I took ‘Keep the Aspidistra Flying’ by Orwell. I read it this past month and it became my favourite piece of fiction of all time.
Tonight I picked up a book that I don’t even remember taking by an author named J. Krishnamurti, who was born in India, so he’s obviously a genius. It is called ‘Think on These Things’. Non-Fiction. It is a man answering questions from students, presumably in a university setting. His ideas on education, knowledge, intelligence, freedom, love, life, ambitions, society, are the totally different from anything I’ve ever heard. I don’t even know what to say, really, so I’ll just give you a short quote from what I’ve read. It might be ramblings of a hippie, but he’s saying what I’m thinking, and every sentence is smart.
“Surely, education has no meaning unless it helps you to understand the vast expanse of life with all its subtleties, with its extraordinary beauty, its sorrows and joys. You may earn degrees, you may have a series of letters after your name and land a very good job; but then what?

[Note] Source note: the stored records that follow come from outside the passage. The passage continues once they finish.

Lemma demo_batch : nsteps step 11 fetched finished.
Proof.
  eapply nsteps_l; [apply (batch_starts _ _ (item 0)); vm_compute; lia|].
  eapply nsteps_l; [apply (batch_starts _ _ (item 1)); vm_compute; lia|].
  eapply nsteps_l; [apply (batch_starts _ _ (item 2)); vm_compute; lia|].
  eapply nsteps_l; [apply (batch_completes _ _ [item 0; item 1] (item 2) [])|].
  eapply nsteps_l; [apply (batch_completes _ _ [] (item 0) [item 1])|].
  eapply nsteps_l; [apply (batch_completes _ _ [] (item 1) [])|].
  eapply nsteps_l; [apply batch_takes|]. eapply nsteps_l; [apply batch_takes|]. eapply nsteps_l; [apply batch_takes|].
  eapply nsteps_l; [apply batch_ends|].
  eapply nsteps_l; [apply (batch_deletes _ _ [3; 1]%Z all_taken.2)|]. constructor.
Qed.
End DeliveryDemo.
Import DeliveryDemo.

Lemma batch_linearizes_witness :
  ∃ order count, order ≡ₚ items ∧ process_in_order demo_execute order demo_state = (Ok count, finished.2) ∧
    os_world finished.2 = [mm_id (demo_match 9); mm_id (demo_match 7)] ∧
    (λ i, (oi_id i, oi_retries i)) <$> os_outbox finished.2 = [(2, 1)]%Z.
Proof.
  destruct (batch_linearizes demo_execute demo_config items 11 demo_state finished demo_batch) as (_ & _ & Hend).
  destruct (Hend ltac:(vm_compute; reflexivity)) as (order & count & Hperm & Hp). exists order, count.
  split; [exact Hperm|]. split; [exact Hp|]. split; vm_compute; reflexivity.
Defined.
(** Everything that can happen while the process lives; [node] are the data sources the
    ingestor can meet. *)
Inductive task_step (node : DataSource → Prop) t : Tasks → Prop :=
| task_internal t' : internal_turn t t' → task_step node t t'
| task_ingest ds now t' : node ds → ingestor_turn ds now t = Some t' → task_step node t t'
| task_scan force now : task_step node t (scan_turn force now t)
| task_poll : task_step node t (poll_turn t)
| task_reload monitors : task_step node t (set_control (update (tk_manager t) monitors) (tk_cancelled t) t)
| task_cancel : task_step node t (set_control (tk_manager t) true t).
End Tasks.

(** ** No block is skipped *)

Section NoSkip.
Context `{AlloyPrimitives} `{DynAbi} `{RhaiEngine} `{TemplateEngine} `{DispatchEnv} `{DefaultHasher} `{CompletionOrder}.
Context {B S : Type} `{BlockStateLaws B} `{OutboxRepository S} `{KeyValueStore S}.
Context `{Serde ThrottleState} `{Serde AggregationState}.
Context (cfg : AppConfig) (notification_channel_capacity : Z).
Context (outbox_config : OutboxConfig) (actions : gmap string ActionConfig) (d : gmap string ActionType).
Implicit Types (t : Tasks (B := B) (S := S)).

Notation net := (cfg_network_id cfg).
Notation chunk := (cfg_block_chunk_size cfg).

(** A node whose blocks have the numbers asked for, and whose head stays clear of the
    end of the machine integers. *)
Definition honest_node (ds : DataSource) : Prop :=
  honest ds ∧ ∀ cur, get_current_block_number ds = Ok cur → (0 ≤ cur)%Z ∧ (cur + 1 + chunk ≤ u64_max)%Z.

(** The life of the process, and its end at any moment: only the database is left, and
    the next process goes on from the progress it finds. *)
Inductive life_step t : Tasks → Prop :=
| life_task t' :
    task_step cfg notification_channel_capacity outbox_config actions d honest_node t t' → life_step t t'
| life_restart a mgr p w :
    last_block (tk_progress t) net = Some p →
    life_step t (spawn cfg a mgr p (tk_before t ++ handed t) (tk_progress t) w).

(** The numbers of the blocks the ingestor has sent in this life, from the first handed
    to the engine to the last in the channel of the processor. *)
Definition pending t : list Z :=
  match tk_processor t with
  | PrReceive block_buffer => bd_number <$> block_buffer
  | PrSend blocks _ _ => cb_block_number <$> blocks
  | PrStopped => []
  end.
Definition line t : list Z := handed t ++ pending t ++ (bd_number <$> tk_raw t).
Definition next_in_line t : Z := (tk_boot t + 1 + Z.of_nat (length (line t)))%Z.

Record in_line (p0 : Z) t : Prop := {
  il_boot : (0 ≤ p0 ≤ tk_boot t)%Z;
  il_line : line t = seqZ (tk_boot t + 1) (Z.of_nat (length (line t)));
  il_next : Z.max (tk_boot t + 1) (tk_next_block t) = next_in_line t;
  il_bound : (next_in_line t ≤ u64_max)%Z;
  il_progress : ∃ p, last_block (tk_progress t) net = Some p ∧
    (tk_boot t ≤ p ≤ tk_boot t + Z.of_nat (length (handed t)))%Z;
  il_ingestor :
    match tk_ingestor t with
    | IngFetch _ from_block safe => from_block = next_in_line t ∧ (safe + 1 + chunk ≤ u64_max)%Z
    | IngSend _ batch to_block safe =>
        bd_number <$> batch = seqZ (next_in_line t) (to_block + 1 - next_in_line t) ∧
        (next_in_line t ≤ to_block + 1)%Z ∧ (to_block ≤ safe)%Z ∧ (safe + 1 + chunk ≤ u64_max)%Z
    | IngOffer _ block_data batch to_block safe =>
        bd_number <$> (block_data :: batch) = seqZ (next_in_line t) (to_block + 1 - next_in_line t) ∧
        (next_in_line t ≤ to_block + 1)%Z ∧ (to_block ≤ safe)%Z ∧ (safe + 1 + chunk ≤ u64_max)%Z
    | _ => True
    end;
  il_sending :
    match tk_processor t with
    | PrSend _ (Some n) _ => n = (tk_boot t + Z.of_nat (length (handed t)))%Z
    | _ => True
    end;
  il_filter : tk_filter t = FtStopped → tk_processor t = PrStopped;
  il_before n : (p0 < n ≤ tk_boot t)%Z → n ∈ tk_before t
}.
Lemma next_in_line_same t t' : tk_boot t' = tk_boot t → line t' = line t → next_in_line t' = next_in_line t.
Proof. unfold next_in_line. by intros -> ->. Qed.
Lemma group_matches_lookup matches name :
  default 0 (group_matches_by_monitor matches !! name) = length (filter (λ m, mm_monitor_name m = name) matches).
Proof.
  unfold group_matches_by_monitor. induction matches as [|m ms IH] using rev_ind; [done|].
  rewrite foldl_app, filter_app, length_app. cbn [foldl]. rewrite filter_cons. cbn.
  destruct (decide (mm_monitor_name m = name)) as [<-|Hne].
  - rewrite lookup_insert_eq. cbn. by rewrite IH.
  - rewrite lookup_insert_ne by done. cbn. by rewrite IH, Nat.add_0_r.
Qed.

Notation sourced := (am_sourced (S := SqliteStateRepository) (λ _, True)).

Lemma batches_sourced ds mgr acts cfg fuel cur to ms a r a' :
  sourced a → dry_run_batches ds mgr acts cfg panics evaluation_panics clock fuel cur to ms a = Some (r, a') → sourced a'.
Proof.
  revert cur ms a. induction fuel as [|fuel IH]; intros cur ms a Ha; [done|]. cbn [dry_run_batches].
  destruct (_ <=? _)%Z; [|intros [= <- <-]; done].
  destruct (fetch_blocks_concurrent _ _ _ _ _) as [fetched|]; [|done]. cbn [mbind option_bind].
  destruct (dry_run_batch _ _ _ _ _ _ _ a) as [r1 a1] eqn:E.
  assert (sourced a1) as Ha1.
  { revert E. unfold dry_run_batch, mbind, eff_bind, lift_result, eff_map_err.
    destruct (map_err _ fetched) as [bs|e]; [|by intros [= <- <-]].
    destruct bs as [|b bs]; [by intros [= <- <-]|].
    destruct (ok_or _ _) as [blocks|e]; [|by intros [= <- <-]].
    destruct (evaluate_batch _ _ _) as [[|m found]|e]; [by intros [= <- <-]| |by intros [= <- <-]].
    pose proof (batch_sourced acts (λ _, True) (stamped clock (length ms) (m :: found)) a Ha ltac:(done)) as Hb.
    destruct (process_matches_batch _ _ a) as [[u|e] a2]; intros [= <- <-]; exact Hb. }
  destruct r1 as [ms1|e]; [by apply IH|by intros [= <- <-]].
Qed.

Lemma context_loop_Ok fuel provider ctx from to ms a :
  sourced (ctx_alert_manager ctx) → context_loop fuel provider ctx from to = Some (Ok ms, a) → (from ≤ to)%Z ∧ sourced a.
Proof.
  intros Ha0. unfold context_loop, run_dry_run_loop, validate_block_range.
  destruct (Z.ltb_spec to from) as [|Hle]; [done|].
  destruct (dry_run_batches _ _ _ _ _ _ _ _ _ _ _ _) as [[[ms1|err] a1]|] eqn:Er; [|done|done].
  apply batches_sourced in Er; [|done].
  pose proof (scan_sourced (context_actions ctx) (λ _, True) true first_flush a1 Er) as Ha1. unfold AlertManager.flush.
  destruct (check_and_dispatch_expired_windows _ true first_flush a1) as [[u|err] a2]; [|done].
  intros Heq. by injection Heq as _ <-.
Qed.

What is the point of it all if in the process your mind becomes dull, weary, stupid? So, while you are young, must you not seek to find what life is all about? And is it not the true function of education to cultivate in you the intelligence which will try to find the answer to all these problems? Do you know what intelligence is? It is the capacity, surely, to think freely, without fear, without a formula, so that you begin to discover for yourself what is real, what is true, but if you are frightened you will never be intelligent. Any form of ambition, spiritual or mundane, breeds anxiety, fear; therefore ambition does not help to bring about a mind that is clear, simple, direct and hence intelligent.”
So, thanks Anna. Best night of chicken fingers in my life.